(Exercise goal) Every line in the data below from the one containing "Definition delivered_world : World" down to the one containing "assert (row_completed_at <$>", both included, must be retyped exactly; no other line is to appear.
↓
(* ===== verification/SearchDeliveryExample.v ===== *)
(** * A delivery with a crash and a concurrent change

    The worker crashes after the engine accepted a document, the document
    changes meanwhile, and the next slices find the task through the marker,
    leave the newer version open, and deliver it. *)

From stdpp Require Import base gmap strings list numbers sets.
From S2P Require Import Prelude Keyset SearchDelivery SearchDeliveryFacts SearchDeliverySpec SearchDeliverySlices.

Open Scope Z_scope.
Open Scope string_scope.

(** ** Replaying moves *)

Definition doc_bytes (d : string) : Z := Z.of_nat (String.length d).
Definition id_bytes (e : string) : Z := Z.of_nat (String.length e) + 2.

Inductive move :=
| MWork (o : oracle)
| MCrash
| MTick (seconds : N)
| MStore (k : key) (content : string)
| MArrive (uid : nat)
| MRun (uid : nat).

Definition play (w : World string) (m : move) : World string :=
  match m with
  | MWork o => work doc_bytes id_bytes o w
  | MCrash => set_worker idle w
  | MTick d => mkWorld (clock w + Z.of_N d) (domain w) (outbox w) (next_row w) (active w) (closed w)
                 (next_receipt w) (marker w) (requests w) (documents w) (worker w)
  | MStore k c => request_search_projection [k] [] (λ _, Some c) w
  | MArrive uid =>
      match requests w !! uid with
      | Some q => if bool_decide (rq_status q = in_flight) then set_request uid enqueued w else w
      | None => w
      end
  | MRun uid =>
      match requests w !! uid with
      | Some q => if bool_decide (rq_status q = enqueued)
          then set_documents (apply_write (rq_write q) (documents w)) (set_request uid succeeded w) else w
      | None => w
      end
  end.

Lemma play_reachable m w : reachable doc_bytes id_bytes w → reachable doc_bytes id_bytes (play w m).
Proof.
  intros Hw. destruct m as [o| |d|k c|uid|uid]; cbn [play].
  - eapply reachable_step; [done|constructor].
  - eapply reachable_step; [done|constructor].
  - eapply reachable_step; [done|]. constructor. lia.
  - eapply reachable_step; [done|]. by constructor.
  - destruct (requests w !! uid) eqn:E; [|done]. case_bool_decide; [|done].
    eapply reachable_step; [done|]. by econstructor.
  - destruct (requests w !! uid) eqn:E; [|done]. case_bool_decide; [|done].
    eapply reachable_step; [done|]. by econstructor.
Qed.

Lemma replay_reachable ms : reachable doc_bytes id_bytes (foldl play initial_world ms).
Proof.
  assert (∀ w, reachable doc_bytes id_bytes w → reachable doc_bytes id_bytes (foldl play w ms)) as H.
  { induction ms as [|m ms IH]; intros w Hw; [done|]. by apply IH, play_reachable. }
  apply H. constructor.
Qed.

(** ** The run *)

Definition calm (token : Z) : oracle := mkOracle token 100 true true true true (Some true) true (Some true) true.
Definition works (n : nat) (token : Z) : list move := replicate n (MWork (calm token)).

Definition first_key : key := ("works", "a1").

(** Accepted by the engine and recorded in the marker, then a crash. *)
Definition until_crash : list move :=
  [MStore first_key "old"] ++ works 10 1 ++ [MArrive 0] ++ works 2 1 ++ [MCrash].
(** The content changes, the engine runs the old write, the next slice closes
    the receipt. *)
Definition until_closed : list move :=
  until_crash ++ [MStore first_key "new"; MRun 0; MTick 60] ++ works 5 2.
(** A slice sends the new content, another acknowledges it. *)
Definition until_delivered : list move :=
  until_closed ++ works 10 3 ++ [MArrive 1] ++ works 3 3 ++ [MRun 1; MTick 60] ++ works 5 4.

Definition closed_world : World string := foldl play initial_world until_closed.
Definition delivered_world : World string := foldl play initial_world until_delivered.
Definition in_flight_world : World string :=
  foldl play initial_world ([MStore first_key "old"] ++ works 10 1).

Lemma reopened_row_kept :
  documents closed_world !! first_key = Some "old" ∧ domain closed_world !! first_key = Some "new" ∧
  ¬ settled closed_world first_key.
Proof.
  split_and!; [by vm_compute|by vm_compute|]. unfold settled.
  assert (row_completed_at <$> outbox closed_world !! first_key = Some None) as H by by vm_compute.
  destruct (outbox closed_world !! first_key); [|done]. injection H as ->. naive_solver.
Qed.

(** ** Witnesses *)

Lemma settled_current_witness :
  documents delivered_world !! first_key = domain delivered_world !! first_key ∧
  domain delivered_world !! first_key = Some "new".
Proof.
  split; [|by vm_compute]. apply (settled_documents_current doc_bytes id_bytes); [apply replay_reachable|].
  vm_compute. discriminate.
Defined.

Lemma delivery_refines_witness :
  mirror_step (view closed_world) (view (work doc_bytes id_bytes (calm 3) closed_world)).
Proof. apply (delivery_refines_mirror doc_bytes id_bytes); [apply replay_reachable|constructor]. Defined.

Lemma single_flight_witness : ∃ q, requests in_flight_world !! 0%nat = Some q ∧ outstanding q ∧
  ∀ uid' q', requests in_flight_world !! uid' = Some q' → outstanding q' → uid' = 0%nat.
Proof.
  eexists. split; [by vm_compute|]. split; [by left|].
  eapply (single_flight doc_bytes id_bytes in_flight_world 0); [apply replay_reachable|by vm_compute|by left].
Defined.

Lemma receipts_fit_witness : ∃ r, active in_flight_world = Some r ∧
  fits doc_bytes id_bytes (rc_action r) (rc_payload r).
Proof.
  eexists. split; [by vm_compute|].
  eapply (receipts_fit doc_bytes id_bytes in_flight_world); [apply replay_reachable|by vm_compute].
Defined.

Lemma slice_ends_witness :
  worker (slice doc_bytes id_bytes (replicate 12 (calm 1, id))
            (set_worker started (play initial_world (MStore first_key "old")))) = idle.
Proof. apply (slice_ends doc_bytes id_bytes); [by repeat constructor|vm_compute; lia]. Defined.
↑
(Task result)
Definition delivered_world : World string := foldl play initial_world until_delivered.
Definition in_flight_world : World string :=
  foldl play initial_world ([MStore first_key "old"] ++ works 10 1).

Lemma reopened_row_kept :
  documents closed_world !! first_key = Some "old" ∧ domain closed_world !! first_key = Some "new" ∧
  ¬ settled closed_world first_key.
Proof.
  split_and!; [by vm_compute|by vm_compute|]. unfold settled.
  assert (row_completed_at <$> outbox closed_world !! first_key = Some None) as H by by vm_compute.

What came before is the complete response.